Dass es die "Barbaren" überhaupt wagten, das Symbol für Roms imperialer Größe mit seinen 120 Kastellen und 900 Türmen anzugreifen, erscheint gegenüber früheren Mutmaßungen heute weniger rätselhaft. Der Limes war nicht, wie man lange dachte, trotz des finalen Ausbaus mit Wall und Graben ein unbezwingbares Sperrwerk, sondern eher Machtsymbol und Demarkationslinie, ein Annäherungshindernis, das in ruhigen Zeiten für Hilfstruppen, Händler oder Siedlungswillige immer durchlässig blieb.
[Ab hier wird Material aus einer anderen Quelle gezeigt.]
(** * news-summary: the gatekeeper pipeline, the batch driver and the optimizer

    A shallow embedding of [model.py], [main.py], [optimize.py] and
    [utils.py].

    - Python [str] values are lists of Unicode code points ([pystr]);
      [str.strip], the [in] operator on strings and f-string formatting are
      written out on that representation.
    - Python dicts with string keys are [gmap string _]; [d.get(k)],
      [d.get(k, default)], [d[k] = v] and [d.update(e)] are lookup, lookup
      with default, insert and left-biased union.
    - The two language-model calls ([self.classifier], [self.extractor]) are
      oracles over an abstract model state; every call is recorded in a call
      log, so that "the extractor is never invoked" is a statement about the
      log.
    - Exceptions are values of [Exn]; code that can raise returns [Exn + A].
    - [BootstrapFewShot.compile] belongs to the dspy library, not to the
      repository: [main] of [optimize.py] takes it as an argument, and the
      statements about what it selects are made against a model of it that
      follows the specification. *)

From stdpp Require Import base option list strings gmap fin_maps.
From Stdlib Require Import NArith.

Local Open Scope N_scope.

(** ** Python strings *)

Module PyStr.

(** A Python [str]: a sequence of Unicode code points. *)
Abbreviation pystr := (list N).

(** [str.isspace] on one code point; this is the set [str.strip()] removes
    when it is called without an argument. *)
Definition is_space (c : N) : bool :=
  ((0x9 <=? c) && (c <=? 0xD))
  || ((0x1C <=? c) && (c <=? 0x20))
  || (c =? 0x85) || (c =? 0xA0) || (c =? 0x1680)
  || ((0x2000 <=? c) && (c <=? 0x200A))
  || (c =? 0x2028) || (c =? 0x2029) || (c =? 0x202F) || (c =? 0x205F)
  || (c =? 0x3000).

(** [s.lstrip()] *)
Fixpoint lstrip (s : pystr) : pystr :=
  match s with
  | [] => []
  | c :: s' => if is_space c then lstrip s' else s
  end.

(** [s.rstrip()] *)
Definition rstrip (s : pystr) : pystr := reverse (lstrip (reverse s)).

(** [s.strip()] *)
Definition strip (s : pystr) : pystr := rstrip (lstrip s).

(** [s.startswith(p)] *)
Fixpoint starts_with (p s : pystr) : bool :=
  match p, s with
  | [], _ => true
  | _ :: _, [] => false
  | a :: p', b :: s' => (a =? b) && starts_with p' s'
  end.

(** [p in s] for two strings: [p] occurs in [s] as a contiguous run. *)
Fixpoint contains (s p : pystr) : bool :=
  starts_with p s ||
  match s with
  | [] => false
  | _ :: s' => contains s' p
  end.

(** Truthiness of an [Optional[str]]: [None] and [""] are falsy. *)
Definition truthy (v : option pystr) : bool :=
  match v with
  | Some (_ :: _) => true
  | _ => false
  end.

(** [f"{v}"] for an [Optional[str]]. *)
Definition fmt (v : option pystr) : pystr :=
  match v with
  | Some s => s
  | None => [0x4E; 0x6F; 0x6E; 0x65]
  end.

(** Source literals are written as UTF-8 text and decoded to code points. *)
Fixpoint utf8_decode (bs : list N) : pystr :=
  match bs with
  | [] => []
  | b0 :: r0 =>
      if b0 <? 0x80 then b0 :: utf8_decode r0
      else if b0 <? 0xE0 then
        match r0 with
        | b1 :: r1 => ((b0 - 0xC0) * 0x40 + (b1 - 0x80)) :: utf8_decode r1
        | _ => []
        end
      else if b0 <? 0xF0 then
        match r0 with
        | b1 :: b2 :: r2 =>
            ((b0 - 0xE0) * 0x1000 + (b1 - 0x80) * 0x40 + (b2 - 0x80))
              :: utf8_decode r2
        | _ => []
        end
      else
        match r0 with
        | b1 :: b2 :: b3 :: r3 =>
            ((b0 - 0xF0) * 0x40000 + (b1 - 0x80) * 0x1000
             + (b2 - 0x80) * 0x40 + (b3 - 0x80)) :: utf8_decode r3
        | _ => []
        end
  end.

Definition py (lit : string) : pystr :=
  utf8_decode (map Ascii.N_of_ascii (String.list_ascii_of_string lit)).

(** The specification side of [contains]: [p] is an infix of [s]. *)
Definition infix_of (p s : pystr) : Prop := ∃ a b, s = a ++ p ++ b.

(** A string is trimmed when neither end is a whitespace character. *)
Definition trimmed (s : pystr) : Prop :=
  (∀ c, head s = Some c → is_space c = false)
  ∧ (∀ c, last s = Some c → is_space c = false).

End PyStr.

Export PyStr.

(** Exceptions the modelled code can raise.  [ConfigurationError] is the
    specification's name for the failure of the library's [compile] on an
    empty example set. *)
Inductive Exn : Type :=
  | FileNotFoundError
  | UnicodeDecodeError
  | JSONDecodeError
  | TypeError
  | KeyError (key : string)
  | AttributeError
  | ConfigurationError.

(** A Python dict with string keys and [Optional[str]] values. *)
Abbreviation Dict := (gmap string (option pystr)).

(** [d.get(k)] *)
Definition dict_get (d : Dict) (k : string) : option pystr :=
  default None (d !! k).

(** [d.get(k, dflt)] *)
Definition dict_get_default (d : Dict) (k : string) (dflt : option pystr)
  : option pystr :=
  default dflt (d !! k).

(** [d.update(e)]: the keys of [e] win. *)
Definition dict_update (d e : Dict) : Dict := e ∪ d.

(** ** The world the pipeline runs in *)

Module Runtime.

(** One entry per language-model invocation. *)
Inductive Call : Type :=
  | ClassifierCall (content : pystr)
  | ExtractorCall (content category : pystr).

(** [lm] is the state of the language model behind both predictors, [calls]
    the log of invocations, [sink] the records written to the output file. *)
Record World (LM : Type) : Type := mkWorld {
  lm : LM;
  calls : list Call;
  sink : list Dict
}.

Arguments mkWorld {LM} _ _ _.
Arguments lm {LM} _.
Arguments calls {LM} _.
Arguments sink {LM} _.

(** State and exceptions; the state survives a raised exception. *)
Definition M (LM A : Type) : Type := World LM → (Exn + A) * World LM.

Definition ret {LM A} (a : A) : M LM A := fun w => (inr a, w).

Definition raise {LM A} (e : Exn) : M LM A := fun w => (inl e, w).

Definition bind {LM A B} (m : M LM A) (k : A → M LM B) : M LM B :=
  fun w =>
    match m w with
    | (inl e, w') => (inl e, w')
    | (inr a, w') => k a w'
    end.

(** The contents the classifier has been invoked on. *)
Fixpoint classified (l : list Call) : list pystr :=
  match l with
  | [] => []
  | ClassifierCall content :: l' => content :: classified l'
  | ExtractorCall _ _ :: l' => classified l'
  end.

(** The (content, category) pairs the extractor has been invoked on. *)
Fixpoint extracted (l : list Call) : list (pystr * pystr) :=
  match l with
  | [] => []
  | ClassifierCall _ :: l' => extracted l'
  | ExtractorCall content category :: l' => (content, category) :: extracted l'
  end.

End Runtime.

Export Runtime.

Notation "'let*' x := c1 'in' c2" := (bind c1 (fun x => c2))
  (at level 10, x name, c1 at level 100, c2 at level 200).

(** ** model.py *)

Module Model.

Definition TARGET_CATEGORIES : list pystr :=
  Eval vm_compute in [py "研究前沿"; py "产业应用"; py "政策计划"].

(** The label of the fourth, rejected category. *)
Definition OTHER : pystr := Eval vm_compute in py "其他".

(** What one extractor call yields: [extraction.title],
    [extraction.short_summary], [extraction.detailed_summary]. *)
Record Extraction : Type := mkExtraction {
  title : pystr;
  short_summary : pystr;
  detailed_summary : pystr
}.

(** The dataclass [NewsMetadata]; Python does not enforce the annotations,
    so every field holds a [str] or [None]. *)
Record NewsMetadata : Type := mkNewsMetadata {
  raw_content : option pystr;
  release_time : option pystr;
  source_institution : option pystr;
  url : option pystr
}.

(** The [metadata] argument of [forward]: [None], a mapping, or a
    [NewsMetadata]. *)
Inductive MetadataArg : Type :=
  | MetaNone
  | MetaMapping (d : Dict)
  | MetaData (m : NewsMetadata).

(** [dataclasses.asdict] *)
Definition asdict (m : NewsMetadata) : Dict :=
  <["raw_content" := raw_content m]>
  (<["release_time" := release_time m]>
  (<["source_institution" := source_institution m]>
  (<["url" := url m]> ∅))).

(** The loop of [_normalize_category]: the first target that occurs in
    [category], [OTHER] when none does. *)
Fixpoint first_target (targets : list pystr) (category : pystr) : pystr :=
  match targets with
  | [] => OTHER
  | target :: rest =>
      if contains category target then target else first_target rest category
  end.

Definition _normalize_category (category : option pystr) : pystr :=
  match category with
  | None => OTHER
  | Some [] => OTHER
  | Some category => first_target TARGET_CATEGORIES (strip category)
  end.

(** The second [return] of [_extract_metadata], on the dict built from the
    metadata. *)
Definition metadata_fields (meta_dict : Dict) (fallback_content : pystr)
  : Dict :=
  <["raw_content" :=
      dict_get_default meta_dict "raw_content" (Some fallback_content)]>
  (<["release_time" := dict_get meta_dict "release_time"]>
  (<["source_institution" := dict_get meta_dict "source_institution"]>
  (<["url" := dict_get meta_dict "url"]> ∅))).

Definition _extract_metadata (metadata : MetadataArg) (fallback_content : pystr)
  : Dict :=
  match metadata with
  | MetaNone =>
      <["raw_content" := Some fallback_content]>
      (<["release_time" := None]>
      (<["source_institution" := None]>
      (<["url" := None]> ∅)))
  | MetaData m => metadata_fields (asdict m) fallback_content
  | MetaMapping d => metadata_fields d fallback_content
  end.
Neben dem geringen militärischen Wert wussten die "Germanen" die politische Großwetterlage auszunutzen. Auf dem Hintergrund der Reichskrise im unruhigen dritten Jahrhundert hatten die Römer seit Abzug starker Verbände ihre Vorposten weitgehend entblößt, wie beispielhaft am Kastell Kapersburg im Taunus nachgewiesen. Ab den dreißiger Jahren hielten nur wenige der ursprünglich 200 Mann Besatzung die Stellung. Für sie genügte ein Viertel der ursprünglichen Fläche von 1,6 Hektar.

Solche Aussagen ließen sich gewinnen, weil die militärischen Einrichtungen kaum Zerstörung zeigten und selbst authentische Rekonstruktionen erlaubten. Die Kapersburg konnte ebenso restauriert werden wie der nicht ferne "Römerturm" am 400 Meter hohen Gaulskopf. Er steht für eine zweifache Besonderheit. Zum einen ermöglichte privates Mäzenatentum schon 1926 den vollständigen Wiederaufbau, und zum anderen fällt das Objekt aus dem standardisierten Rahmen. Mit gut 20 Metern Höhe und 64 Quadratmetern Grundfläche war der Turm fast doppelt groß so wie die üblichen. Vermutlich diente er als weithin sichtbare Signalstation für Flaggen- oder Rauchzeichen zwischen der Wetterau und dem lange durch die unruhigen Chatten bedrohten Taunuskamm.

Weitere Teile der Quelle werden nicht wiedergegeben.